Google Chrome users on Windows, Mac and Linux should install the latest update to the browser to protect themselves from a serious security vulnerability that hackers are actively exploiting.
“Google is aware of reports that an exploit for CVE-2022-3075 is in the wild,” the company said in a Sept. 2 blog post. An anonymous tipster reported the issue on August 30, and Google says the update will roll out to all users in the coming days or weeks.
The company has yet to release much information on the nature of the bug. All we know so far is “insufficient data authentication” in Mojo, the collection of runtime libraries used by Chromium, Google Chrome’s built-in codebase.
“Access to bug details and links may be restricted until the majority of users are updated with fixes,” the company said. By keeping those details under wraps for now, Google makes it harder for hackers to figure out how to exploit the vulnerability before a new update makes it vulnerable to attacks.

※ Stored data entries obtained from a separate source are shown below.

(** * The obfuscation job pipeline of [routes.ts]

    A shallow embedding of the request handler that [registerRoutes]
    installs on [POST /api/obfuscate], of the interpreter resolver
    [findLuaPath] and of [ensureTempDir], followed by the properties of the
    pipeline: tier normalisation, order of the steps, release of the scratch
    files and the life cycle of the interpreter cache.

    The handler is asynchronous JavaScript.  It is embedded as a function in
    a monad of state, exceptions and a trace of the effects it performs; one
    run of the handler is one request served from beginning to end.

    A [string] stands for a JavaScript string through its UTF-8 encoding,
    and for the bytes of a file. *)

From Stdlib Require Import Ascii String ZArith.
From stdpp Require Import gmap strings list.

Set Warnings "-register-all".

(** ** JavaScript values and errors *)

(** The values a JSON request body can hold in a field; [JUndefined] stands
    for a field that is missing.  Of a number only its truthiness is ever
    observed. *)
Inductive JsValue : Type :=
  | JUndefined
  | JNull
  | JBool (b : bool)
  | JNum (n : Z)
  | JStr (s : string)
  | JArr (items : list JsValue)
  | JObj (fields : list (string * JsValue)).

(** [!!v] *)
Definition truthy (v : JsValue) : bool :=
  match v with
  | JUndefined | JNull => false
  | JBool b => b
  | JNum n => negb (n =? 0)%Z
  | JStr s => negb (String.eqb s EmptyString)
  | JArr _ | JObj _ => true
  end.
Lemma ParseAddr_scan_digits s p r :
  Forall (fun c => is_digit c = true) p ->
  ParseAddr_scan s (p ++ r) = ParseAddr_scan s r.
Proof.
  induction 1 as [|c p Hc _ IH]; [done|]. simpl.
  rewrite !bool_decide_eq_false_2; [done| | |]; intros ->; discriminate Hc.
Qed.

Lemma ParseAddr_string4 a b c d :
  ParseAddr (string4 a b c d) = (Addr4 a b c d, None).
Proof.
  unfold ParseAddr, string4.
  rewrite ParseAddr_scan_digits by (apply Itoa_digits; pose proof (b2z_range a); lia).
  fold (string4 a b c d). simpl. by rewrite parseIPv4_string4.
Qed.

Lemma string4_not_elem a b c d x :
  is_digit x = false -> x <> dot -> x ∉ string4 a b c d.
Proof.
  intros Hx Hd. unfold string4.
  rewrite !not_elem_of_app, !not_elem_of_cons, !not_elem_of_app, !not_elem_of_cons,
    !not_elem_of_app, !not_elem_of_cons.
  repeat split; try done; apply Itoa_not_elem; try done;
    match goal with |- (0 <= b2z ?b)%Z => pose proof (b2z_range b) end; lia.
Qed.

(** ** Parsed addresses are well formed *)

Lemma parse4_loop_length s : forall prev val dl fields fs,
  length fields <= 3 -> parse4_loop prev val dl fields s = Some fs -> length fs = 4.
Proof.
  induction s as [|c s IH]; intros prev val dl fields fs Hf; cbn [parse4_loop]; intros H.
  - case_match eqn:E; simplify_eq. apply Nat.ltb_ge in E. rewrite length_app. simpl. lia.
  - destruct (is_digit c).
    + repeat (case_match; try done). by eapply IH in H.
    + destruct (bool_decide (c = dot)); [|done]. case_match; [done|].
      destruct (Nat.eqb_spec (length fields) 3); [done|].
      apply IH in H; [done|]. rewrite length_app. simpl. lia.
Qed.

Lemma parse6_loop_length fuel : forall ip el s ip' el' r,
  length ip + 2 * fuel <= 16 -> parse6_loop fuel ip el s = Some (ip', el', r) ->
  length ip' <= 16.
Proof.
  induction fuel as [|f IH]; intros ip el s ip' el' r Hl; cbn [parse6_loop]; intros H;
    [simplify_eq; lia|].
  destruct (hex_group s 0 0) as [[[acc off] rest]|]; [|done]. cbn [mbind option_bind] in H.
  destruct (off =? 0)%nat; [done|].
  assert (length (ip ++ PutUint16 acc) + 2 * f <= 16) by (rewrite length_app; simpl; lia).
  assert (length (ip ++ PutUint16 acc) <= 16) by lia.
  destruct (bool_decide (head rest = Some dot)).
  - destruct (bool_decide (el = None) && _); [done|].
    destruct (Nat.ltb_spec 16 (length ip + 4)); [done|].
    destruct (parse4_loop None 0 0 [] s) as [fs|] eqn:E; [|done].
    apply parse4_loop_length in E; [|simpl; lia]. simplify_eq/=.
    rewrite length_app. lia.
  - destruct rest as [|c [|c2 rest]]; simplify_eq; [done|].
    repeat (case_match; simplify_eq; try done); by eapply IH in H.
Qed.

Lemma parseIPv6_body_wf s zone ip : parseIPv6_body s zone = Some ip -> addr_wf ip.
Proof.
  unfold parseIPv6_body. intros H.
  match type of H with context [let '(_, _) := ?p in _] => destruct p as [e s'] end.
  destruct (bool_decide (e = Some 0 /\ s' = [])); [by simplify_eq|].
  destruct (parse6_loop 8 [] e s') as [[[ip' e'] r]|] eqn:E; [|done].
  apply parse6_loop_length in E; [|simpl; lia]. cbn [mbind option_bind] in H.
  destruct (bool_decide (r = [])); [|done].
  unfold expand_ellipsis in H. destruct e' as [k|].
  - destruct (Nat.ltb_spec (length ip') 16); [|done]. simplify_eq/=.
    rewrite !length_app, length_replicate.
    pose proof (take_drop k ip') as Ht. apply (f_equal length) in Ht.
    rewrite length_app in Ht. lia.
  - destruct (Nat.ltb_spec (length ip') 16); [done|]. simplify_eq/=. lia.
Qed.

Lemma ParseAddr_wf s : addr_wf (ParseAddr s).1.
Proof.
  unfold ParseAddr. destruct (ParseAddr_scan s s) as [ip|] eqn:E; [|done]. simpl.
  revert E. generalize s at 2. intros r. induction r as [|c r IH]; simpl; [done|].
  unfold parseIPv4, parseIPv6.
  repeat (case_match; simplify_eq/=; try done); auto using parseIPv6_body_wf;
    try by intros ?%parseIPv6_body_wf.
  destruct (parse4_loop None 0 0 [] s) as [fs|]; simpl; [|done].
  intros [= <-]. by destruct fs as [|? [|? [|? [|? [|]]]]].
Qed.

Lemma Is4In6_As4 ip : addr_wf ip -> Is4In6 ip = true ->
  exists a b c d, As4 ip = Some [a; b; c; d].
Proof.
  destruct ip as [| |bs z]; [done|done|]. intros Hw Hi. unfold As4. rewrite Hi.
  simpl in Hw. assert (length (drop 12 bs) = 4) as Hl by (rewrite length_drop; lia).
  destruct (drop 12 bs) as [|a [|b [|c [|d [|]]]]]; try done. by exists a, b, c, d.
Qed.
(** Printing an IPv4 address, or a domain name that is neither bracketed
    nor mistakable for an IP, and parsing the text back gives the address. *)
Theorem ParseAddrString_String d ip port :
  0 <= port < 65536 ->
  (d = [] /\ Is4 ip = true) \/
  (d <> [] /\ len d <= 255 /\ lbracket ∉ d /\ rbracket ∉ d /\ IsValid (fst (ParseAddr d)) = false) ->
  exists s, String (SerializeAddr d ip port) = Some s /\
    ParseAddrString s = Some (SerializeAddr d ip port).
Proof.
  intros Hp [[-> Hip]|(Hd & Hl & Hlb & Hrb & Hv)].
  - destruct ip as [|a b c d|]; try done. rewrite String_ipv4 by done.
    eexists. split; [done|]. unfold ParseAddrString.
    rewrite SplitHostPort_Join by
      (try (apply string4_not_elem; done); apply Itoa_not_elem; (lia || done)).
    by rewrite ParseUint16_Itoa, ParseAddr_string4 by done.
  - rewrite SerializeAddr_domain, String_domain by done.
    eexists. split; [done|]. unfold ParseAddrString.
    rewrite SplitHostPort_Join by (try done; apply Itoa_not_elem; (lia || done)).
    rewrite ParseUint16_Itoa by done.
    destruct (ParseAddr d) as [ip' e]. simpl in Hv. rewrite Hv.
    by rewrite SerializeAddr_domain.
Qed.

(** ** Witnesses *)

(** A proxy that asks for credentials, accepts them, and grants 1.2.3.4:0, its
    bytes arriving in three segments; one byte follows the reply. *)
Definition demo_server : list (list byte) :=
  [[z2b 5; z2b 2; z2b 1]; [z2b 0; z2b 1; z2b 0; z2b 0; z2b 1; z2b 1];
   [z2b 2; z2b 3; z2b 4; z2b 0; z2b 0; z2b 77]].

Definition demo_user : User := mkUser (str "test") (str "secret").

(** The connection breaks after five bytes, within the credentials. *)
Lemma ClientHandshake_refines_witness :
  let s := mkWire demo_server EOF [] (Some 5) false in
  exists r er s' sent rest,
    ClientHandshake s (replicate 6 (z2b 0)) CmdConnect (Some demo_user) = Some (r, er, s') /\
    Delivers s' rest EOF /\ Sent s' = Sent s ++ sent /\
    (Dialogue (Some demo_user) CmdConnect (replicate 6 (z2b 0)) EOF (concat demo_server) r er sent rest \/
     ~ Writable s /\ r = None /\
     Broken (Some demo_user) CmdConnect (replicate 6 (z2b 0)) s' (concat demo_server) er sent rest).
Proof.
  intros s. apply (ClientHandshake_refines s). split; [reflexivity|]. split; [|done]. repeat constructor; discriminate.
Defined.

Chrome users will need to restart the browser to activate the update. It updates Chrome for Windows, Mac and Linux to version 105.0.5195.102. To make sure you’re using the latest version, click the three dots icon in the top right corner of your browser. Navigating to “Help,” then “About Google Chrome,” will take you to a page that tells you if Chrome is up to date on your device.
This latest update comes just days after the release of Google Chrome version 105 on August 30. That update already comes with 24 security fixes. Apparently, that still wasn’t enough.
This is the sixth zero-day vulnerability that Chrome has encountered so far this year. The last actively exploited vulnerability was flagged in mid-August, Bleeping computer reported.